At the same time research is difficult. Getting adequate numbers of patients to include in a study which can deliver a level of significance which points to certainty is a challenge. You either need to take a long time over the study or you need to widen the catchment to attract as many patients as you can from as many treatment centres as you can. Both of these issues carry costs, create challenges in consistency of observance of protocols, and maintaining the quality of the data gathered becomes complicated.

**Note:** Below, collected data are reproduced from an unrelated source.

Lemma abs_add_some st sock a p t :
  wf st ->
  let '(st', r, _) := add_connection st sock a p (Some t) in
  (abs st', ret r) = a_insert (abs st) (a, p).
Proof.
  intros Hwf. pose proof (add_connection_wf st sock a p (Some t) Hwf) as Hwf'.
  unfold a_insert. rewrite abs_size, next_id_abs, capacity_abs by done.
  unfold add_connection in *.
  destruct (list_find slot_free _) as [[slot old]|] eqn:E; cbn [fst snd] in Hwf' |- *.
  - pose proof (find_free_slot _ _ _ E) as (Hold & Hinact & _).
    pose proof (wf_next _ Hwf) as Hn. pose proof (wf_ids _ Hwf) as Hids.
    rewrite decide_True.
    2:{ unfold get_active_connection_count.
        pose proof (length_filter_lt (fun c => active c = true) (connections st) old
                      ltac:(by eapply list_elem_of_lookup_2) ltac:(congruence)). lia. }
    unfold ret. rewrite decide_False by lia. f_equal. apply abs_mk; [|done|].
    + apply (abs_links_eq _ _ Hwf'). intros k e. cbn [connections].
      rewrite (holds_insert_live _ _ old) by done. rewrite lookup_insert.
      case_decide as Hk.
      * subst k. split; [intros [[_ ->]|(j & c & Hj & Hc & Hid & _)]; [done|]|naive_solver].
        specialize (Hids j c Hj Hc). lia.
      * rewrite abs_lookup by done. naive_solver.
    + apply length_insert.
  - apply find_free_None_iff, filter_active_all in E.
    rewrite decide_False; [done|]. unfold get_active_connection_count. rewrite E. lia.
Qed.


Lemma abs_add_none st sock a p :
  wf st ->
  let '(st', r, _) := add_connection st sock a p None in
  (abs st', ret r) = a_insert_error (abs st).
Proof.
  intros Hwf. pose proof (add_connection_wf st sock a p None Hwf) as Hwf'.
  unfold a_insert_error. rewrite abs_size, next_id_abs, capacity_abs by done.
  unfold add_connection in *.
  destruct (list_find slot_free _) as [[slot old]|] eqn:E; cbn [fst snd] in Hwf' |- *.
  - pose proof (find_free_slot _ _ _ E) as (Hold & Hinact & _).
    rewrite decide_True.
    2:{ unfold get_active_connection_count.
        pose proof (length_filter_lt (fun c => active c = true) (connections st) old
                      ltac:(by eapply list_elem_of_lookup_2) ltac:(congruence)). lia. }
    f_equal. apply abs_mk; [|done|apply length_insert].
    apply (abs_links_eq _ _ Hwf'). intros k e. cbn [connections].
    rewrite (holds_insert_free _ _ old) by done. by rewrite abs_lookup.
  - apply find_free_None_iff, filter_active_all in E.
    rewrite decide_False; [done|]. unfold get_active_connection_count. rewrite E. lia.
Qed.

(** Retiring the slot [list_find] returns for [k] is [a_remove k]. *)
Lemma abs_retire st k i c :
  wf st -> list_find (slot_has_id k) (connections st) = Some (i, c) ->
  abs (mkState (<[i := set_active false c]> (connections st)) (next_connection_id st))
  = a_remove (abs st) k.
Proof.
  intros Hwf E. apply list_find_lookup in E as [Hi [Hc <-]].
  apply abs_mk; [|done|apply length_insert].
  apply (abs_links_eq _ _ (retire_wf st i c Hwf)). intros k e. cbn [connections].
  rewrite holds_retire by (apply Hwf || done).
  rewrite lookup_delete. case_decide; [naive_solver|]. rewrite abs_lookup by done. naive_solver.
Qed.

Lemma abs_absent st k :
  wf st -> list_find (slot_has_id k) (connections st) = None -> abs st = a_remove (abs st) k.
Proof.
  intros Hwf E. unfold a_remove. rewrite delete_id; [by destruct st|].
  apply eq_None_not_Some. intros [e He%abs_lookup]; [|done].
  destruct He as (j & c & Hj & Hc & Hk & _). by eapply find_id_None_iff.
Qed.

Lemma abs_remove st k : wf st -> abs (remove_connection st k).1 = a_remove (abs st) k.
Proof.
  intros Hwf. unfold remove_connection.
  destruct (list_find _ _) as [[i c]|] eqn:E; [by apply abs_retire|by apply abs_absent].
Qed.

Lemma abs_close st k : wf st -> abs (close_connection st k).1 = a_remove (abs st) k.
Proof.
  intros Hwf. unfold close_connection.
  destruct (list_find _ _) as [[i c]|] eqn:E; [by apply abs_retire|by apply abs_absent].
Qed.

Lemma abs_close_all st : abs (close_all_connections st).1 = a_close_all (abs st).
Proof.
  unfold abs, a_close_all. simpl. rewrite length_fmap. f_equal.
  rewrite filter_inactive; [done|]. apply Forall_fmap, Forall_forall.
  intros c _. apply close_slot_inactive.
Qed.

Lemma exec_op_abs st o :
  wf st -> let '(st', r, _) := exec_op st o in (abs st', ret r) = a_exec (abs st) o.
Proof.
  intros Hwf. destruct o as [sock a p [t|]|k|k|]; unfold exec_op, a_exec.
  - by apply abs_add_some.
  - by apply abs_add_none.
  - pose proof (abs_remove st k Hwf). destruct (remove_connection st k). by f_equal.
  - pose proof (abs_close st k Hwf). destruct (close_connection st k). by f_equal.
  - pose proof (abs_close_all st). destruct (close_all_connections st). by f_equal.
Qed.

Lemma option_list_ret r : option_list (ret r) = if decide (r = -1) then [] else [r].
Proof. unfold ret. by case_decide. Qed.

(** (C6) Refinement: along any sequence of critical sections from a
    well-formed table, the table read through [abs] evolves as the
    abstract registry of the specification does under the
    corresponding operations, and the ids [add_connection] returns are
    the ids the abstract [insert] returns. *)
Theorem run_refines st ops :
  wf st ->
  let '(st', ids, _) := run st ops in (abs st', ids) = a_run (abs st) ops.
Proof.
  revert st. induction ops as [|o ops IH]; intros st Hwf; [done|].
  rewrite run_cons. simpl a_run. pose proof (exec_op_abs st o Hwf) as Ho.
  pose proof (exec_op_wf st o Hwf) as Hwf1.
  destruct (exec_op st o) as [[st1 r] e1]. cbn [fst] in Hwf1. rewrite <- Ho.
  specialize (IH st1 Hwf1). destruct (run st1 ops) as [[st2 ids] e2].
  rewrite <- IH. by rewrite option_list_ret.
Qed.


(** (C7) The lookups answer what the abstract registry holds: under the
    invariant, [find_connection_by_id] finds a slot exactly when the id
    is a live link, and that slot carries the link's endpoint;
    [find_connection_by_address] finds a slot exactly when some live
    link has the endpoint. *)
Theorem lookups_refine st k a p :
  wf st ->
  (forall i, find_connection_by_id st k = Z.of_nat i ->
     exists c, connections st !! i = Some c /\ a_find_by_id (abs st) k = Some (ip c, port c)) /\
  (find_connection_by_id st k = -1 <-> a_find_by_id (abs st) k = None) /\
  (find_connection_by_address st a p = -1 <-> a_find_by_endpoint (abs st) (a, p) = false).
Proof.
  intros Hwf. unfold find_connection_by_id, find_connection_by_address, a_find_by_id,
    a_find_by_endpoint, slot_result. split_and!.
  - intros i. destruct (list_find _ _) as [[j c]|] eqn:E; [|lia]. intros Hj.
    apply Nat2Z.inj in Hj as <-. apply list_find_lookup in E as [Hj [Hc <-]].
    exists c. split; [done|]. apply abs_lookup; [done|]. by exists j, c.
  - destruct (list_find _ _) as [[j c]|] eqn:E; split; intros H; try lia.
    + apply list_find_lookup in E as [Hj [Hc <-]].
      assert (links (abs st) !! id c = Some (ip c, port c)) as Hl
        by (apply abs_lookup; [done|by exists j, c]).
      congruence.
    + apply eq_None_not_Some. intros [e He%abs_lookup]; [|done].
      destruct He as (i & y & Hi & Hy & Hk & _). by eapply find_id_None_iff.
  - rewrite bool_decide_eq_false, elem_of_map_img.
    destruct (list_find _ _) as [[j c]|] eqn:E; split; intros H; try lia.
    + apply list_find_lookup in E as [Hj [Hc [Ha Hp]]]. destruct H.
      exists (id c). apply abs_lookup; [done|]. exists j, c. by subst.
    + rewrite list_find_None, Forall_lookup in E. intros [k' He%abs_lookup]; [|done].
      destruct He as (i & y & Hi & Hy & _ & [= Ha Hp]).
      apply (E i y Hi). by repeat split.
Qed.
(** Receiver: [RLoop] is the head of [while (running)], [RLock] has
    read [running] and is about to take the mutex, [RRecv] holds the
    snapshot taken under the mutex before [receive_message], [RRemove]
    is about to call [remove_connection]. *)
Inductive rpc :=
  | RLoop
  | RLock
  | RRecv (sock : Z) (ip : string) (port : Z) (conn_id : Z)
  | RRemove (conn_id : Z)
  | RExit.

#[export] Instance rpc_eq_dec : EqDecision rpc.
Proof. solve_decision. Defined.

Record rthread := mkRthread { r_slot : nat; r_pc : rpc }.

(** Command thread: [main]'s loop and the handlers it calls. *)
Inductive cpc :=
  | CLoop                                    (** head of [while (running)] in [main] *)
  | CRead                                    (** blocked in [fgets] *)
  | CIdle                                    (** [fgets] returned a line;
                                                 [process_command] next *)
  | CTerminate (k : Z)                       (** found; [close_connection] next *)
  | CSendWrite (k : Z) (msg : string) (slot : nat)
                                             (** [conn] points to [slot]; [send] next *)
  | CSendFail (k : Z)                        (** [send] failed; [remove_connection] next *)
  | CConnectDial (ip : string) (port : Z)    (** checks passed; [connect_to_peer] next *)
  | CConnectAdd (ip : string) (port : Z) (sock : Z)
                                             (** connected; [add_connection] next *)
  | CConnectRet (ip : string) (port : Z) (sock : Z) (slot : nat)
                                             (** [add_connection] unlocked; reads
                                                 [connections[slot].id] next *)
  | CExited                                  (** in [cmd_exit]: [sleep(1)], [exit(0)] *)
  | CJoin                                    (** after the loop: [pthread_join(accept_thread)] *)
  | CDone.                                   (** [cleanup_sockets()], [return 0] *)

(** Accept thread. *)
Inductive apc :=
  | ALoop                                    (** head of [while (running)] *)
  | AAccept                                  (** in [accept_client] *)
  | AAdd (sock : Z) (ip : string) (port : Z)
  | ARet (sock : Z) (ip : string) (port : Z) (slot : nat)
  | AExit.

#[export] Instance cpc_eq_dec : EqDecision cpc.
Proof. solve_decision. Defined.
#[export] Instance apc_eq_dec : EqDecision apc.
Proof. solve_decision. Defined.

(** What the program does that is observable. *)
Inductive event :=
  | EvReg (e : effect)                        (** a call inside a critical section *)
  | EvClose (s : Z)                           (** [close(s)] outside the registry *)
  | EvRecv (slot : nat) (sock : Z)            (** a receiver of [slot] read [sock] *)
  | EvDisplay (ip : string) (port : Z) (data : string)
  | EvSend (sock : Z) (msg : string)
  | EvConnected (ip : string) (port : Z) (k : Z)
  | EvAccepted (ip : string) (port : Z) (k : Z)
  | EvList (l : list line)                    (** [print_connection_list] of [cmd_list] *)
  | EvSignal (sig : Z) (out : list sig_line). (** [signal_handler] ran *)

Record config := mkConfig {
  reg : state;
  running : bool;
  socks : gmap Z sock_status;
  recvs : list rthread;
  cmd : cpc;
  acc : apc;
  local_ip : string;
  listen_port : Z;
  trace : list event        (** most recent first *)
}.

(** The peer address [accept] writes into [client_addr]: the port in
    network byte order and the four bytes of the IPv4 address. *)
Record sockaddr_in := mkSockaddr { sin_port : Z; sin_addr : list Z }.

(** The address the kernel fills in: four bytes and a 16-bit port. *)
Definition sockaddr_ok (sa : sockaddr_in) : bool :=
  (length (sin_addr sa) =? 4)%nat && forallb (fun b => (0 <=? b) && (b <=? 255)) (sin_addr sa)
  && (0 <=? sin_port sa) && (sin_port sa <? 2 ^ 16).

(** The address of a peer at [ip:port]. *)
Definition peer_of (ip : list Z) (port : Z) : sockaddr_in := mkSockaddr (htons port) ip.

(** The actions, with the operating system's answers. *)
Inductive label :=
  | LRecvTop (i : nat)
  | LRecvLock (i : nat)
  | LRecvData (i : nat) (data : string)
  | LRecvEof (i : nat)
  | LRecvErr (i : nat) (eagain : bool)
  | LRecvRemove (i : nat)
  | LCmdTop
  | LCmdLine
  | LCmdEof
  | LCmdList
  | LCmdOther
  | LCmdJoin
  | LSignal (sig : Z)
  | LCmdTerminate (k : Z)
  | LCmdTerminateClose
  | LCmdSend (k : Z) (msg : string)
  | LCmdSendWrite (result : Z)
  | LCmdSendRemove
  | LCmdConnect (ip : string) (port : Z)
  | LCmdDial (sock : option Z)
  | LCmdAdd (spawn : option Z)
  | LCmdRet
  | LCmdExit
  | LAcceptTop
  | LAccept (sock : option Z) (peer : sockaddr_in)
  | LAcceptAdd (spawn : option Z)
  | LAcceptRet.


(** ** Updating a configuration *)

Definition with_reg (c : config) (st : state) : config :=
  mkConfig st (running c) (socks c) (recvs c) (cmd c) (acc c) (local_ip c) (listen_port c) (trace c).
Definition with_socks (c : config) (m : gmap Z sock_status) : config :=
  mkConfig (reg c) (running c) m (recvs c) (cmd c) (acc c) (local_ip c) (listen_port c) (trace c).
Definition with_recvs (c : config) (l : list rthread) : config :=
  mkConfig (reg c) (running c) (socks c) l (cmd c) (acc c) (local_ip c) (listen_port c) (trace c).
Definition with_cmd (c : config) (p : cpc) : config :=
  mkConfig (reg c) (running c) (socks c) (recvs c) p (acc c) (local_ip c) (listen_port c) (trace c).
Definition with_acc (c : config) (p : apc) : config :=
  mkConfig (reg c) (running c) (socks c) (recvs c) (cmd c) p (local_ip c) (listen_port c) (trace c).
Definition with_running (c : config) (b : bool) : config :=
  mkConfig (reg c) b (socks c) (recvs c) (cmd c) (acc c) (local_ip c) (listen_port c) (trace c).
Definition emit (c : config) (ev : event) : config :=
  mkConfig (reg c) (running c) (socks c) (recvs c) (cmd c) (acc c) (local_ip c) (listen_port c)
    (ev :: trace c).

(** Receiver [i] moves to [pc]. *)
Definition set_recv (c : config) (i : nat) (t : rthread) (pc : rpc) : config :=
  with_recvs c (<[i := mkRthread (r_slot t) pc]> (recvs c)).

(** What a call inside a critical section does to sockets and threads. *)
Definition apply_effect (c : config) (e : effect) : config :=
  let c' := emit c (EvReg e) in
  match e with
  | Shutdown s => with_socks c' (<[s := SShut]> (socks c))
  | Close s => with_socks c' (<[s := SClosed]> (socks c))
  | Spawn slot => with_recvs c' (recvs c ++ [mkRthread slot RLoop])
  end.

(** The end of a critical section: the new table and its calls. *)
Definition run_cs (c : config) (st : state) (e : list effect) : config :=
  foldl apply_effect (with_reg c st) e.

(** [close(s)] outside the registry. *)
Definition close_sock (c : config) (s : Z) : config :=
  with_socks (emit c (EvClose s)) (<[s := SClosed]> (socks c)).

(** A new handle from [socket] or [accept]: a descriptor, a
    non-negative [int], never used before. *)
Definition open_sock (c : config) (s : Z) : option config :=
  if bool_decide (socks c !! s = None) && (0 <=? s) && (s <=? INT_MAX)
  then Some (with_socks c (<[s := SOpen]> (socks c)))
  else None.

It is therefore encouraging to see the article in the latest edition of the European Journal of Cancer addressing the subject. It looks at the practical challenges of trial design in rare cancers from the experience of the International Rare Cancers Initiative. This is a project involving NCI (USA), EORTC (Europe) and Cancer Research UK (with the NIHR Cancer CRN) to develop key studies in very rare diseases.
The lead authors are Jan Bogaerts and Matt Sydes. Jan is the EORTC’s senior methodologist and Matt has a similar role with the MRC’s Clinical Trials Unit. The long list of authors includes the PIs on the various studies and other key trial designers, with Prof Matt Seymour from NCRI/NCRN as final author.
As a description of the decision-making in trial design for rarer cancers it is a masterpiece. The problems and the solutions tested to address them are described in detail (enough for a statisticiain in most cases). This is a recommended read for anyone involved in clinical trial development. It is a free download.
Three of the eight trials developed so far are in sarcomas – two uterine and one for Ewings sarcoma. There are other trials in development and these include one for Desmoplastic Small Round Cell Tumour (DSRCT), a sarcoma of late teenage years. DSRCT affects perhaps 15 patients each year in the UK and there are no treatments with proven efficacy for those who relapse after surgery.
While considering the challenges of research in rarer cancers a superb analysis of the issues was recently published in Annals of Oncology. This too is well worth the read. The principle authors include Dr Paolo Casali and Prof Jean-Yves Blay. The consensus group working with them on the paper includes a wide range of professionals and patient group representatives.